Fire ants inspire transforming rubber technique at Texas A&M

AUSTIN (KXAN) — Thousands of Red Imported Fire Ants gather in a bucket in Edward LeBrun’s lab. They crawl over each other, forming balls of red stingers, in an attempt to escape the bucket. Moments later, one of these balls is picked up by LeBrun and dropped in a bowl of water.

The ants do not drown. They originated along the river banks of South America and know what to do. Quickly, they bite each other, wrapping legs within legs, and form a raft. Their wax-covered skin prevents them from drowning, and the tightness of the raft keeps them afloat.

“It’s called a self-organizing or self-assembling process. And it’s something only social insects do,” LeBrun said. A research scientist at the University of Texas’ Brackenridge Field Lab in central Austin, LeBrun has researched ants for three decades.

“There are a lot of other structures that ants make in a similar way. For example, army ants will make bridges across rivers,” LeBrun said, but still, this raft is rare. Fire ants he believes are the only ants that do this.

These little fellas have survived and flourished as a result of this technique. When floods rushed in, they would gather at the top of their mounds, form the raft, then be washed downstream.

Once they dried off, they would disassemble and then build a new mound. This new home would have the exact same layout as their previous home.

Fire ants can survive floods by transforming their colonies into floating rafts. This technique is inspiring engineers in the development of medical devices. (Credit: Todd Bailey/KXAN)

“It’s simply that they encounter a stimulus. And then they follow a series of decision rules,” LeBrun said this sort of thinking is similar to how many machines and computers work.

Now that way of thinking and how these ants, in particular, are behaving, is inspiring engineers to develop something unique.

Ants and the shape-changing rubber

“I think that for those of us who live in Texas, fire ants are a part of our life,” said Taylor Ware. An associate professor of Biomedical Engineering and Material Science and Engineering at Texas A&M University, Ware found inspiration from these ants.

“Their individual beings, they latch on to one another, they form this solid,” Ware said.

His team included Dr. Mustafa Abdelrahman, along with a former Ph.D. student and collaborators at Texas A&M, the University of Colorado Boulder and Carnegie Mellon. They all developed a new technique for a type of rubber.

This rubber, made of tiny ribbons, was taught to change shape when heated and cooled. Each tiny strip could intertwine with other strips and form objects, much like the ants do to form the raft.

“You can have something that was flat and would bend, you could have things that twist, you can have things that morph that fold into different geometries,” Ware said.

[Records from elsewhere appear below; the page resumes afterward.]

Lemma string_append_empty (s : string) : String.append s "" = s.
Proof. induction s as [|c s IH]; [done|]. rewrite string_append_cons. by f_equal. Qed.

Lemma string_length_append (s1 s2 : string) :
  String.length (String.append s1 s2) = (String.length s1 + String.length s2)%nat.
Proof. induction s1 as [|c s1 IH]; [done|]. rewrite string_append_cons. simpl. by f_equal. Qed.

Lemma pow10_succ k : (10 ^ N.of_nat (S k) = 10 * 10 ^ N.of_nat k)%N.
Proof. by rewrite Nat2N.inj_succ, N.pow_succ_r'. Qed.

Lemma decDigits_S fuel n acc :
  decDigits (S fuel) n acc =
  if (n / 10 =? 0)%N then String (digitChar (n mod 10)%N) acc
  else decDigits fuel (n / 10)%N (String (digitChar (n mod 10)%N) acc).
Proof. reflexivity. Qed.

Lemma decDigits_spec (fuel : nat) : forall n acc,
  (n < 10 ^ N.of_nat (S fuel))%N ->
  exists c D, decDigits (S fuel) n acc = String.append (String c D) acc /\ c <> "-"%char /\
    forall a, decValueAcc (String c D) a = (a * 10 ^ N.of_nat (S (String.length D)) + n)%N.
Proof.
  induction fuel as [|fuel IH]; intros n acc Hn; rewrite decDigits_S;
    pose proof (N.div_mod n 10 ltac:(lia)) as Hdm; pose proof (N.mod_lt n 10 ltac:(lia)) as Hml.
  - assert (n / 10 = 0)%N as H0 by (apply N.div_small; simpl in Hn; lia).
    rewrite H0. simpl. exists (digitChar (n mod 10)), "". split; [done|].
    split; [by apply digitChar_not_minus|]. intros a. simpl.
    rewrite digitChar_val by done. lia.
  - destruct (n / 10 =? 0)%N eqn:H0.
    + apply N.eqb_eq in H0. exists (digitChar (n mod 10)), "". split; [done|].
      split; [by apply digitChar_not_minus|]. intros a. simpl.
      rewrite digitChar_val by done. lia.
    + apply N.eqb_neq in H0.
      assert (n / 10 < 10 ^ N.of_nat (S fuel))%N as Hq.
      { apply N.Div0.div_lt_upper_bound. by rewrite <- pow10_succ. }
      destruct (IH (n / 10)%N (String (digitChar (n mod 10)%N) acc) Hq)
        as (c & D & Hd & Hc & Hv).
      exists c, (String.append D (String (digitChar (n mod 10)%N) "")). split; [|split; [done|]].
      * rewrite Hd, !string_append_cons. f_equal. symmetry. apply string_append_assoc.
      * intros a. rewrite <- string_append_cons.
        rewrite decValueAcc_append, Hv. simpl. rewrite digitChar_val by done.
        rewrite string_length_append. simpl. rewrite Nat.add_1_r, (pow10_succ (S _)). nia.
Qed.

Lemma size_nat_bound (n : N) : (n < 10 ^ N.of_nat (S (N.size_nat n)))%N.
Proof.
  assert (forall p, (N.pos p < 10 ^ N.of_nat (Pos.size_nat p))%N) as Hp.
  { induction p as [p IH|p IH|]; simpl Pos.size_nat; [| |simpl; lia];
      rewrite pow10_succ.
    - change (N.pos p~1) with (2 * N.pos p + 1)%N. lia.
    - change (N.pos p~0) with (2 * N.pos p)%N. lia. }
  rewrite pow10_succ. destruct n as [|p]; [simpl; lia|]. simpl N.size_nat.
  specialize (Hp p). lia.
Qed.

Lemma formatN_spec (n : N) :
  exists c D, formatN n = String c D /\ c <> "-"%char /\ decValueAcc (String c D) 0 = n.
Proof.
  unfold formatN. destruct (decDigits_spec (N.size_nat n) n "" (size_nat_bound n))
    as (c & D & Hd & Hc & Hv).
  exists c, D. rewrite Hd, string_append_empty. split; [done|]. split; [done|].
  rewrite Hv. lia.
Qed.

(** The numbers written by [outputCSV] read back to the counts: the
    decimal text of [formatInt z], with its optional ['-'], denotes [z]. *)
Theorem formatInt_read (z : Z) : readInt (formatInt z) = z.
Proof.
  unfold formatInt. destruct (z <? 0) eqn:Hz.
  - apply Z.ltb_lt in Hz. destruct (formatN_spec (Z.to_N (- z))) as (c & D & -> & _ & Hv).
    unfold readInt. cbv beta iota. rewrite Ascii.eqb_refl, Hv. lia.
  - apply Z.ltb_ge in Hz. destruct (formatN_spec (Z.to_N z)) as (c & D & -> & Hc & Hv).
    unfold readInt. apply Ascii.eqb_neq in Hc. rewrite Hc, Hv. lia.
Qed.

Wax on the ant’s body allows them to float for weeks in flood waters. (Credit: Todd Bailey/KXAN)

The material, which is an oily substance when cool, can be poured into a mold. When heated, it will take the shape of the mold. It can then be cooled again. As long as it doesn’t get too cool when heated it will return to the shape it was molded into.

Ware said this substance can be used in motors or medical devices. “You might imagine this might be useful if you were healing a wound, right, so you’re gonna fill some oddly shaped cavity,” Ware said.

LeBrun said this method of nature-inspiring technology isn’t uncommon. “Understanding how those assembly processes work allows, for example, scientists that work on small robots to figure out how to organize groups of small robots.”

Ware and his team received funding for their research from the National Science Foundation, the Army Research Office and the National Institutes of Health. Ware said the technology is still in the testing phase. They expect to see it on the market in the next few years.

Until then, LeBrun’s ants dry off and the raft falls apart. They go back to their bucket, feasting on sugar water and crickets, unaware of what they could inspire next.